More recently, Colette partnered with K-Fashion Project to showcase five designers from South Korea on rue Saint Honoré. ‘It’s an honour, an honour to work with them,’ says founder of General Idea Bumsuk Choi, when we catch up with him ahead of the K-Fashion Project show at Palais Brongniart. When I ask whether the collaboration yielded good results, the designer’s answer surprises me: ‘It doesn’t really matter. I started from the bottom, and being in Colette is like a dream come true.’
As Kathleen Kye, founder of the cult Korean brand KYE, emphasises, ‘It was really great, firstly, because Colette is obviously really hard to get into.’ But, she explains, the excitement was in part because of the weight that Colette has beyond the fashion industry. ‘It was a lot of my random friends in Paris who took a picture of the window because it’s Colette, so that’s a fun experience. And it [the collection] actually did sell, which was also good!’

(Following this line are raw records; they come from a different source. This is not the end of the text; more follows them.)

(** ** Sizes *)

Definition UNITS : list rstr := lit <$> ["KiB"; "MiB"; "GiB"; "TiB"; "PiB"]%string.

(** The loop: [value] is [n / 1024 ^ (unit + 1)]; it divides at most four times. *)
Fixpoint pick_unit (n : Z) (unit more : nat) : nat :=
  match more with
  | O => unit
  | S more => if 1024 ^ (Z.of_nat unit + 2) <=? n then pick_unit n (S unit) more else unit
  end.

Definition size (bytes : Z) : rstr :=
  if bytes <? 1024 then show_Z bytes ++ lit " B"
  else
    let value := as_f64 bytes in
    let unit := pick_unit value 0 4 in
    show_tenths value (1024 ^ (Z.of_nat unit + 1)) ++ lit " " ++ nth unit UNITS [].

(** ** Durations *)

Definition duration (seconds : Z) : rstr :=
  let h := seconds / 3600 in
  let m := seconds mod 3600 / 60 in
  let s := seconds mod 60 in
  if (h =? 0) && (m =? 0) then show_Z s ++ lit "s"
  else if h =? 0 then show_Z m ++ lit "m " ++ show_Z s ++ lit "s"
  else show_Z h ++ lit "h " ++ show_Z m ++ lit "m".

(** [elapsed], of a duration in nanoseconds; tenths of a second below a minute,
    where [as_secs_f64] is exact to far more than a tenth. *)
Definition elapsed (nanos : Z) : rstr :=
  let secs := nanos / 10 ^ 9 in
  if secs =? 0 then show_Z (nanos / 10 ^ 6) ++ lit "ms"
  else if secs <? 60 then show_tenths nanos (10 ^ 9) ++ lit "s"
  else duration secs.

(** ** Progress and countdown *)

(** Whether a redraw is due, and the percentage it shows: [saturating_mul] and
    [checked_div] on [u64]. *)
Definition due (enabled : bool) (since_shown : option Z) : bool :=
  enabled && match since_shown with None => true | Some nanos => 100 * 10 ^ 6 <=? nanos end.

Definition percent (done_ total : Z) : Z :=
  if total =? 0 then 100 else Z.min u64_max (done_ * 100) / total.

Definition progress_line (done_ total : Z) : rstr :=
  size done_ ++ lit " / " ++ size total ++ lit "  " ++ show_Z (percent done_ total) ++ lit "%".

(** The seconds [Countdown::show] draws, of what is left in nanoseconds. *)
Definition countdown_secs (remaining_nanos : Z) : Z :=
  let remaining_nanos := Z.max 0 remaining_nanos in
  remaining_nanos / 10 ^ 9 + (if 0 <? remaining_nanos mod 10 ^ 9 then 1 else 0).

(** ** Lines and tables *)

Definition TAB : rstr := [9%N].
Definition NEWLINE : rstr := [10%N].

Definition incoming_line (o : IncomingOffer) : rstr :=
  in_id o ++ lit "  " ++ in_from o ++ lit "  " ++ in_name o ++ lit "  " ++ size (in_size o) ++ lit "  expires in "
  ++ duration (in_expires_in_secs o).

(** [push_str] of one row, tab by tab. *)
Definition row (a b c d e : rstr) : rstr := a ++ TAB ++ b ++ TAB ++ c ++ TAB ++ d ++ TAB ++ e ++ NEWLINE.

Definition incoming_header : rstr := row (lit "ID") (lit "FROM") (lit "NAME") (lit "SIZE") (lit "EXPIRES").
Definition incoming_row (o : IncomingOffer) : rstr :=
  row (in_id o) (in_from o) (in_name o) (size (in_size o)) (duration (in_expires_in_secs o)).

Definition incoming_table (offers : list IncomingOffer) : rstr :=
  foldl (fun table o => table ++ incoming_row o) incoming_header offers.

Definition state (o : OutgoingOffer) : rstr :=
  match out_state o, out_expires_in_secs o, out_detail o with
  | Offered, Some secs, _ => lit "offered, expires in " ++ duration secs
  | st, _, Some detail => label st ++ lit " (" ++ detail ++ lit ")"
  | st, _, None => label st
  end.

Definition outgoing_header : rstr := row (lit "ID") (lit "TO") (lit "NAME") (lit "SIZE") (lit "STATE").
Definition outgoing_row (o : OutgoingOffer) : rstr :=
  row (out_id o) (out_to o) (out_name o) (size (out_size o)) (state o).

Definition outgoing_table (offers : list OutgoingOffer) : rstr :=
  foldl (fun table o => table ++ outgoing_row o) outgoing_header offers.

(** What a script makes of a table: lines, cut at tabs. *)
Fixpoint split_on (c : char) (s : rstr) : list rstr :=
  match s with
  | [] => [[]]
  | x :: s =>
      if (x =? c)%N then [] :: split_on c s
      else match split_on c s with f :: fs => (x :: f) :: fs | [] => [[x]] end
  end.
Definition cells (table : rstr) : list (list rstr) := split_on 9%N <$> removelast (split_on 10%N table).

(** ** Properties of rounding *)

Lemma round_half_even_close n d : 0 < d -> Z.abs (2 * n - 2 * d * round_half_even n d) <= d.
Proof.
  intros Hd. unfold round_half_even. pose proof (Z.div_mod n d) as Hn. pose proof (Z.mod_pos_bound n d) as Hm.
  destruct (Z.ltb_spec (2 * (n mod d)) d); [nia|]. destruct (Z.ltb_spec d (2 * (n mod d))); [nia|].
  destruct (Z.even _); nia.
Qed.

Lemma round_half_even_lower n d q : 0 < d -> q * d <= n -> q <= round_half_even n d.
Proof.
  intros Hd Hq. assert (q <= n / d) by (apply Z.div_le_lower_bound; lia).
  unfold round_half_even. repeat case_match; lia.
Qed.

Lemma round_half_even_upper n d q : 0 < d -> n <= q * d -> round_half_even n d <= q.
Proof.
  intros Hd Hq. pose proof (round_half_even_close n d Hd) as Hc.
  destruct (Z.le_gt_cases (round_half_even n d) q) as [|Hgt]; [done|exfalso].
  assert (q + 1 <= round_half_even n d) by lia. assert (2 * d * (q + 1) <= 2 * d * round_half_even n d) by nia. lia.
Qed.

Lemma as_f64_close n : 0 <= n <= u64_max -> Z.abs (as_f64 n - n) <= 2 ^ 10 /\ (n < 2 ^ 53 -> as_f64 n = n).
Proof.
  intros Hn. unfold as_f64. destruct (Z.ltb_spec n (2 ^ 53)) as [Hlt|Hge]; [lia|]. split; [|lia].
  set (e := Z.log2 n - 52).
  assert (He : 1 <= e <= 11).
  { assert (53 <= Z.log2 n) by (apply Z.log2_le_pow2; lia). assert (Z.log2 n < 64) by (apply Z.log2_lt_pow2; unfold u64_max in *; lia). lia. }
  assert (0 < 2 ^ e <= 2 ^ 11) by (split; [lia|apply Z.pow_le_mono_r; lia]).
  pose proof (round_half_even_close n (2 ^ e) ltac:(lia)). lia.
Qed.

(** Where the division stops: the largest unit that fits, of the five. *)
Lemma pick_unit_spec n u more :
  1024 ^ (Z.of_nat u + 1) <= n ->
  let v := pick_unit n u more in
  (u <= v <= u + more)%nat /\ 1024 ^ (Z.of_nat v + 1) <= n /\ (v = (u + more)%nat \/ n < 1024 ^ (Z.of_nat v + 2)).
Proof.
  revert u. induction more as [|more IH]; intros u Hu; cbn [pick_unit]; [split; [lia|split; [done|left; lia]]|].
  destruct (Z.leb_spec (1024 ^ (Z.of_nat u + 2)) n) as [Hle|Hlt].
  - destruct (IH (S u)) as (Ha & Hb & Hc); [by replace (Z.of_nat (S u) + 1) with (Z.of_nat u + 2) by lia|].
    split; [lia|]. split; [done|]. destruct Hc as [->|?]; [left; lia|by right].
  - split; [lia|]. split; [done|]. by right.
Qed.

(** ** Properties *)

(** a size on screen is true to within half a tenth of the unit it is shown in,
    which is the largest of the five that fits: below 1024 the exact bytes, above
    it a number of tenths from 1.0, up to 1024.0 where rounding reaches the next
    unit; converting to floating point moves a size by a kibibyte at most, and not
    at all below eight pebibytes. *)
Theorem sizes_are_true_to_a_tenth bytes :
  0 <= bytes <= u64_max ->
  Z.abs (as_f64 bytes - bytes) <= 2 ^ 10 /\ (bytes < 2 ^ 53 -> as_f64 bytes = bytes)
  /\ (bytes < 1024 -> size bytes = show_Z bytes ++ lit " B")
  /\ (1024 <= bytes -> exists t u,
        (u <= 4)%nat /\ let unit := 1024 ^ (Z.of_nat u + 1) in
        size bytes = show_Z (t / 10) ++ lit "." ++ show_Z (t mod 10) ++ lit " " ++ nth u UNITS []
        /\ Z.abs (20 * as_f64 bytes - 2 * unit * t) <= unit
        /\ 10 <= t /\ ((u < 4)%nat -> t <= 10240 /\ as_f64 bytes < 1024 * unit)).
Proof.
  intros Hb. destruct (as_f64_close bytes Hb) as [Hc He]. split; [done|]. split; [done|]. unfold size. split.
  - intros Hlt. by rewrite (proj2 (Z.ltb_lt _ _)).
  - intros Hge. rewrite (proj2 (Z.ltb_ge _ _)) by done. cbv zeta.
    assert (Hv : 1024 ^ (Z.of_nat 0 + 1) <= as_f64 bytes).
    { destruct (Z.le_gt_cases (2 ^ 53) bytes) as [?|?]; [|rewrite He by done; exact Hge]. cbn. lia. }
    destruct (pick_unit_spec (as_f64 bytes) 0 4 Hv) as (Hu & Hlo & Hhi).
    set (u := pick_unit (as_f64 bytes) 0 4) in *. set (unit := 1024 ^ (Z.of_nat u + 1)) in *.
    assert (Hpos : 0 < unit) by (apply Z.pow_pos_nonneg; lia).
    exists (round_half_even (10 * as_f64 bytes) unit), u. split; [lia|]. split; [unfold show_tenths; by rewrite <- !app_assoc|].
    split; [|split].
    + pose proof (round_half_even_close (10 * as_f64 bytes) unit Hpos). lia.
    + apply round_half_even_lower; lia.
    + intros Hu4. destruct Hhi as [?|Hhi]; [lia|].
      assert (Hn : 1024 ^ (Z.of_nat u + 2) = 1024 * unit).
      { unfold unit. replace (Z.of_nat u + 2) with (Z.succ (Z.of_nat u + 1)) by lia. by rewrite Z.pow_succ_r by lia. }
      split; [|lia]. apply round_half_even_upper; lia.
Qed.

(** just below a unit's end a size reads as a thousand and twenty-four of it. *)
Theorem a_size_can_read_1024 : size 1048575 = lit "1024.0 KiB" /\ size 1048576 = lit "1.0 MiB".
Proof. split; apply str_eqb_eq; by vm_compute. Qed.

(** a countdown starts at the whole window, never shows more than is left rounded
    up, and reads zero exactly once the offer has run out. *)
Theorem countdown_reads_zero_at_the_end secs passed :
  0 <= secs -> 0 <= passed ->
  let shown := countdown_secs (secs * 10 ^ 9 - passed) in
  0 <= shown <= secs /\ (shown = 0 <-> secs * 10 ^ 9 <= passed) /\ (passed = 0 -> shown = secs)
  /\ (passed <= secs * 10 ^ 9 -> secs * 10 ^ 9 - passed <= shown * 10 ^ 9 < secs * 10 ^ 9 - passed + 10 ^ 9).
Proof.
  intros Hs Hp. cbv zeta. unfold countdown_secs. set (l := Z.max 0 (secs * 10 ^ 9 - passed)).
  pose proof (Z.div_mod l (10 ^ 9) ltac:(lia)). pose proof (Z.mod_pos_bound l (10 ^ 9) ltac:(lia)).
  destruct (Z.ltb_spec 0 (l mod 10 ^ 9)); lia.
Qed.

(** the percentage is the share that is done, rounded down, for anything below
    184 petabytes, and never passes a hundred. *)
Theorem percent_is_the_share done_ total :
  0 <= done_ <= total -> total <= u64_max ->
  0 <= percent done_ total <= 100
  /\ (total * 100 <= u64_max -> 0 < total -> percent done_ total = done_ * 100 / total /\ (percent done_ total = 100 <-> done_ = total)).
Proof.
  intros Hd Ht. unfold percent. destruct (Z.eqb_spec total 0) as [->|Hne]; [lia|]. split.
  - split; [apply Z.div_pos; unfold u64_max in *; lia|].
    apply Z.div_le_upper_bound; lia.
  - intros Hmax _. rewrite Z.min_r by lia. split; [done|]. split; [|intros ->; rewrite Z.mul_comm; apply Z.div_mul; lia].
    intros Hq. pose proof (Z.div_mod (done_ * 100) total ltac:(lia)). pose proof (Z.mod_pos_bound (done_ * 100) total ltac:(lia)). nia.
Qed.

(** ** Tables *)

Lemma split_on_nil c s : split_on c s <> [].
Proof. destruct s as [|x s]; cbn [split_on]; [done|]. destruct (x =? c)%N; [done|]. by destruct (split_on c s). Qed.

Lemma split_on_app c s rest : Forall (fun x => x <> c) s -> split_on c (s ++ c :: rest) = s :: split_on c rest.
Proof.
  induction 1 as [|x s Hx Hs IH]; cbn [app split_on]; [by rewrite N.eqb_refl|].
  by rewrite (proj2 (N.eqb_neq _ _) Hx), IH.
Qed.

Lemma split_on_last c s : Forall (fun x => x <> c) s -> split_on c s = [s].
Proof. induction 1 as [|x s Hx Hs IH]; cbn [split_on]; [done|]. by rewrite (proj2 (N.eqb_neq _ _) Hx), IH. Qed.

Initiatives such as Tranoï ensure that international talent is promoted during Paris Fashion Week, but having such a prominent place within a major tourist destination is arguably as powerful, if not more so, than a stall for each season – and communicates that your brand is already ‘in’.

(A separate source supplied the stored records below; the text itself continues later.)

(* ===== verification/Client.v ===== *)
(** * A command and the daemon over the socket ([cli/src/commands/client.rs] and [handle] of [daemon/src/ipc.rs])

    Requests and responses are lines of JSON.  What the two ends need of the
    serialisation is an interface; both ends over it; and that asking over the
    socket is no different from handing the request to the daemon's dispatcher. *)

From S2P Require Import Prelude External Proto Names Net Membership MembershipProps Node NodeProps Admin Authz Ipc IpcProps Commands.

Local Abbreviation list := Datatypes.list.

Definition NEWLINE : char := 10%N.

(** [serde_json] for one type: a value that can be written is written on one line
    without white space around it, and read back as itself.  (It escapes control
    characters, and starts and ends with a brace or a quotation mark.) *)
Class Json (A : Type) := {
  to_json : A -> result message rstr;
  from_json : rstr -> result message A;
  json_roundtrip a s : to_json a = Ok s -> from_json s = Ok a;
  json_line a s : to_json a = Ok s -> NEWLINE ∉ s /\ trim s = s;
}.

(** [read_line] of what the other end has sent and will send until it closes. *)
Definition read_line (stream : rstr) : rstr :=
  match split_once NEWLINE stream with Some (line, _) => line ++ [NEWLINE] | None => stream end.
Definition after_line (stream : rstr) : rstr := match split_once NEWLINE stream with Some (_, rest) => rest | None => [] end.

(** ** The command's end *)

(** What the socket comes to: its name, connecting, writing a line, and reading
    one of what comes back. *)
Record Socket := {
  named : result message ();
  connected : result message ();
  writes : rstr -> result message ();
  answer : rstr -> result message rstr;
}.

Definition connect (s : Socket) : result message () :=
  _ ← named s;
  map_err (context (Fmt "is quixd running?" [])) (connected s).

Section Ends.
Context `{!Json Request, !Json Response}.

(** A request goes out as a line and a line comes back. *)
Definition exchange (s : Socket) (req : Request) : result message rstr :=
  _ ← connect s;
  text ← to_json req;
  let payload := text ++ [NEWLINE] in
  _ ← writes s payload;
  answer s payload.

Definition ask (s : Socket) (req : Request) : result message Response :=
  line ← exchange s req;
  from_json (trim line).

Definition open_transfer (windows : bool) (s : Socket) (req : Request) : result message Response :=
  line ← exchange s req;
  if is_empty line then Err (Fmt "the daemon closed the connection without answering" [])
  else
    response ← from_json (trim line);
    match response with
    | RUnauthorized message => Err (Fmt "{message}{}" [message; Text (ELEVATION_NOTE windows)])
    | response => Ok response
    end.

(** ** The daemon's end *)

Context `{!EndpointIds, !Sha256, !HexCrate, !Bs58} {Link : Type}.
Implicit Types n : Node.State (Link := Link).

(** [respond]: the line, when it can be made. *)
Definition respond (r : Response) : rstr := match to_json r with Ok text => text ++ [NEWLINE] | Err _ => [] end.

(** One connection that is no transfer: the daemon afterwards, what it wrote back,
    and the pushes left. *)
Definition serves o n caller (stream : rstr) : Node.State (Link := Link) * rstr * list push :=
  match handle from_json o n (read_line stream) caller (negb (is_empty (after_line stream))) with
  | (n, Replied r pushes) => (n, respond r, pushes)
  | (n, _) => (n, [], [])
  end.

(** A command asking this daemon over a socket that works. *)
Definition to_daemon o n caller : Socket :=
  {| named := Ok tt; connected := Ok tt; writes := fun _ => Ok tt;
     answer := fun sent => let '(_, back, _) := serves o n caller sent in Ok (read_line back) |}.

(** ** Lines *)

Lemma split_once_line s rest : NEWLINE ∉ s -> split_once NEWLINE (s ++ NEWLINE :: rest) = Some (s, rest).
Proof.
  induction s as [|c s IH]; cbn; [by rewrite N.eqb_refl|]. rewrite not_elem_of_cons. intros [Hc Hs].
  destruct (N.eqb_spec c NEWLINE) as [->|_]; [done|]. by rewrite IH.
Qed.

Lemma split_once_no_line s : NEWLINE ∉ s -> split_once NEWLINE s = None.
Proof.
  induction s as [|c s IH]; cbn; [done|]. rewrite not_elem_of_cons. intros [Hc Hs].
  destruct (N.eqb_spec c NEWLINE) as [->|_]; [done|]. by rewrite IH.
Qed.

Lemma json_no_newline {A} `{!Json A} (a : A) s : to_json a = Ok s -> NEWLINE ∉ s.
Proof. intros Ha. by apply json_line in Ha as [Hs _]. Qed.

Lemma trim_newline s : trim s = s -> trim (s ++ [NEWLINE]) = s.
Proof.
  intros Hs. unfold trim, trim_matches, trim_start_matches in *.
  destruct (drop_while_suffix is_whitespace (s ++ [NEWLINE])) as (pre & Hp & _).
  destruct s as [|c s]; [by vm_compute|].
  assert (Hc : is_whitespace c = false).
  { destruct (is_whitespace c) eqn:E; [|done]. exfalso. apply (f_equal length) in Hs. cbn [drop_while] in Hs. rewrite E in Hs.
    pose proof (length_trim_end is_whitespace (drop_while is_whitespace s)).
    destruct (drop_while_suffix is_whitespace s) as (p & Hp' & _). apply (f_equal length) in Hp'. rewrite length_app in Hp'. cbn in Hs. lia. }
  cbn [app drop_while] in *. rewrite Hc in *. unfold trim_end_matches in *. change (c :: s ++ [NEWLINE]) with ((c :: s) ++ [NEWLINE]).
  rewrite rev_app_distr. cbn [rev app drop_while]. change (is_whitespace NEWLINE) with true. cbn iota. exact Hs.
Qed.

(** A value that was written is read back from its line, whatever follows it. *)
Lemma line_reads_back {A} `{!Json A} (a : A) s rest : to_json a = Ok s ->
  read_line (s ++ NEWLINE :: rest) = s ++ [NEWLINE] /\ after_line (s ++ NEWLINE :: rest) = rest
  /\ from_json (trim (s ++ [NEWLINE])) = Ok a.
Proof.
  intros Ha. unfold read_line, after_line. rewrite split_once_line by (by eapply json_no_newline). split; [done|]. split; [done|].
  rewrite trim_newline by (by apply (json_line a)). by apply json_roundtrip.
Qed.

(** ** Properties *)

(** C25: asking the daemon over the socket comes to exactly what its dispatcher says to
    that very request, or to the refusal of its caller: nothing is lost, changed or
    made up on the way, and what the daemon then is, and whom it has pushes for, is
    what handling that request leaves; provided both can be written as JSON. *)
Theorem the_socket_changes_nothing o n caller req text : is_transfer req = false -> to_json req = Ok text ->
  let '(n', resp, pushes) :=
    match check (Ipc.windows o) (users o) req caller (operator n) with
    | Ok _ => dispatch o n req
    | Err m => (n, RUnauthorized m, [])
    end in
  serves o n caller (text ++ [NEWLINE]) = (n', respond resp, pushes)
  /\ (forall back, to_json resp = Ok back -> ask (to_daemon o n caller) req = Ok resp)
  /\ (forall m, resp = RUnauthorized m -> n' = n /\ is_read_only req = false).
Proof.
  intros Ht Hq. destruct (line_reads_back req text [] Hq) as (Hl & Hr & Hf).
  assert (Hs : serves o n caller (text ++ [NEWLINE]) =
    let '(n', resp, pushes) := match check (Ipc.windows o) (users o) req caller (operator n) with
      | Ok _ => dispatch o n req | Err m => (n, RUnauthorized m, []) end in (n', respond resp, pushes)).
  { unfold serves, handle. rewrite Hl, Hr, Hf. destruct (check _ _ _ _ _); [|done]. rewrite Ht. by destruct (dispatch o n req) as [[n1 r] p]. }
  destruct (match check _ _ req caller _ with Ok _ => _ | Err _ => _ end) as [[n' resp] pushes] eqn:E.
  split; [exact Hs|]. split.
  - intros back Hb. unfold ask, exchange, connect. cbn [named connected to_daemon map_err mbind result_bind]. rewrite Hq.
    cbn [mbind result_bind writes answer to_daemon]. rewrite Hs. unfold respond. rewrite Hb.
    destruct (line_reads_back resp back [] Hb) as (Hlb & _ & Hfb). cbn [mbind result_bind]. by rewrite Hlb.
  - intros m ->. destruct (check _ _ req caller _) eqn:Ec; [by pose proof (dispatch_authorized o n req m) as Hd; rewrite E in Hd|].
    injection E as <- _ <-. split; [done|]. unfold check in Ec. by destruct (is_read_only req).
Qed.

(** a refused transfer says why and that it is never run elevated, and refusing it
    changed nothing; one that gets no line at all is told so. *)
Theorem refused_transfers_are_explained windows o n caller req text : to_json req = Ok text ->
  (forall m back, to_json (RUnauthorized m) = Ok back -> check (Ipc.windows o) (users o) req caller (operator n) = Err m ->
     open_transfer windows (to_daemon o n caller) req = Err (Fmt "{message}{}" [m; Text (ELEVATION_NOTE windows)])
     /\ fst (fst (serves o n caller (text ++ [NEWLINE]))) = n)
  /\ (forall s, connect s = Ok () -> writes s (text ++ [NEWLINE]) = Ok () -> answer s (text ++ [NEWLINE]) = Ok [] ->
     open_transfer windows s req = Err (Fmt "the daemon closed the connection without answering" []))
  /\ (forall s e, named s = Ok () -> connected s = Err e -> open_transfer windows s req = Err (context (Fmt "is quixd running?" []) e)).
Proof.
  intros Hq. destruct (line_reads_back req text [] Hq) as (Hl & Hr & Hf). split; [|split].
  - intros m back Hb Hc. assert (Hs : serves o n caller (text ++ [NEWLINE]) = (n, back ++ [NEWLINE], [])).
    { unfold serves, handle, respond. rewrite Hl, Hf, Hc. by rewrite Hb. }
    split; [|by rewrite Hs]. unfold open_transfer, exchange, connect.
    cbn [named connected to_daemon map_err mbind result_bind]. rewrite Hq. cbn [mbind result_bind writes answer to_daemon]. rewrite Hs.
    destruct (line_reads_back _ back [] Hb) as (Hlb & _ & Hfb). cbn [mbind result_bind]. rewrite Hlb.
    replace (is_empty (back ++ [NEWLINE])) with false by (by destruct back). by rewrite Hfb.
  - intros s Hc Hw Ha. unfold open_transfer, exchange. rewrite Hc, Hq. cbn [mbind result_bind]. by rewrite Hw, Ha.
  - intros s e Hn Hc. unfold open_transfer, exchange, connect. by rewrite Hn, Hc.
Qed.
End Ends.

(** ** Leaving a network *)

Import Concrete.

Module ClientDemo.
(** Enough of JSON for one request and its answer. *)
Definition request_out (r : Request) : result message rstr :=
  match r with Proto.Leave => Ok (lit "leave") | _ => Err (Fmt "" []) end.

#[export, refine] Instance request_json : Json Request := {| to_json := request_out; from_json _ := Ok Proto.Leave |}.
Proof.
  - intros [] s; cbn; congruence.
  - intros [] s; cbn; try congruence. intros [= <-]. split; [apply (bool_decide_eq_true_1 _); by vm_compute|by vm_compute].
Defined.

Definition flag (b : bool) : char := if b then 121%N else 110%N.
Definition response_out (r : Response) : result message rstr :=
  match r with
  | RLeft (Some name) b => if forallb label_char name then Ok (flag b :: name) else Err (Fmt "" [])
  | _ => Err (Fmt "" [])
  end.
Definition response_in (s : rstr) : result message Response :=
  match s with c :: name => Ok (RLeft (Some name) (c =? 121)%N) | [] => Err (Fmt "" []) end.

Lemma response_out_ok r s : response_out r = Ok s -> exists name b, r = RLeft (Some name) b /\ s = flag b :: name /\ forallb label_char name = true.
Proof.
  destruct r as [| | | | |[name|] b| | | | | | | | |]; cbn; try congruence.
  destruct (forallb label_char name) eqn:E; [|congruence]. intros [= <-]. by exists name, b.
Qed.

#[export, refine] Instance response_json : Json Response := {| to_json := response_out; from_json := response_in |}.
Proof.
  - intros r s (name & b & -> & -> & _)%response_out_ok. by destruct b.
  - intros r s (name & b & -> & -> & E)%response_out_ok. assert (Hw : Forall (fun c => is_whitespace c = false) (flag b :: name)).
    { constructor; [by destruct b|]. apply Forall_forall. intros c Hc. rewrite forallb_forall in E. apply label_char_not_ws, E. by apply list_elem_of_In. }
    split; [|by apply trim_id]. intros Hin. rewrite Forall_forall in Hw. by discriminate (Hw _ Hin).
Defined.
End ClientDemo.
Import ClientDemo.

Example the_socket_changes_nothing_witness :
  ask (to_daemon IpcDemo.alone NodeDemo.linked (Uid 0)) Proto.Leave = Ok (RLeft (Some (lit "home")) false).
Proof.
  pose proof (the_socket_changes_nothing IpcDemo.alone NodeDemo.linked (Uid 0) Proto.Leave (lit "leave") eq_refl eq_refl) as Hs.
  assert (Hr : exists resp, resp = RLeft (Some (lit "home")) false /\ snd (fst (match check (Ipc.windows IpcDemo.alone) (users IpcDemo.alone) Proto.Leave (Uid 0)
    (operator NodeDemo.linked) with Ok _ => dispatch IpcDemo.alone NodeDemo.linked Proto.Leave | Err m => (NodeDemo.linked, RUnauthorized m, []) end)) = resp).
  { eexists. split; [reflexivity|]. vm_compute. reflexivity. }
  destruct (match check _ _ _ _ _ with Ok _ => _ | Err _ => _ end) as [[n' resp] pushes]. cbn [fst snd] in Hr.
  destruct Hr as (r & Hr & ->). destruct Hs as (_ & Ha & _). rewrite Hr in Ha. exact (Ha (lit "nhome") eq_refl).
Defined.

‘I would never visit Paris and not visit Colette and I would always be sure to see someone I knew or connect with someone inspiring and new when I did,’ Munden tells me, when I ask what she will most miss about the store. For the last two decades, the store has provided a heartland for the industry, managing to walk the precarious line between maintaining status as a destination to be seen at, and not over-commercialising itself. In part, this is to do with the events and collaborations that Colette has pioneered, where relationships with brands stretch far beyond stocking items to capsule edits, limited edition ‘novelty’ items (who can forget the limited edition Bic lighters), events and pop-ups. The result is an expanse and nuanced experience for designers and customers alike.
So what will Paris look like without it? ‘I don’t think there will be a replica of what Colette means for Paris,’ Esteban tells me, ‘as a reference, as a place where you go to get inspired, as a place where you discover new things. I think it will be very hard to have something that will give us that, but it’s up to the next generation to do something really exciting’.
While the original may have spawned a multitude of offspring in Paris – the likes of Merci, Le66 and Marché Noir – none rival the original for innovation. ‘What I’ll really miss about Colette is authenticity. It’s about the dynamic between the pieces that are chosen, the worldliness of the selection and the way the pieces interact with each other,’ surmises Cortazar, identifying aesthetic tendencies that are reflected in his own designs.
Predictably, it was the mother-daughter duo who put it best when they announced the store’s closure in July this year. Cititing that Roussaux would like more time for herself, they said, ‘Colette cannot exist without Colette.’ And after 20 years, there will be many who feel the texture of French fashion won’t exist in the same vein either.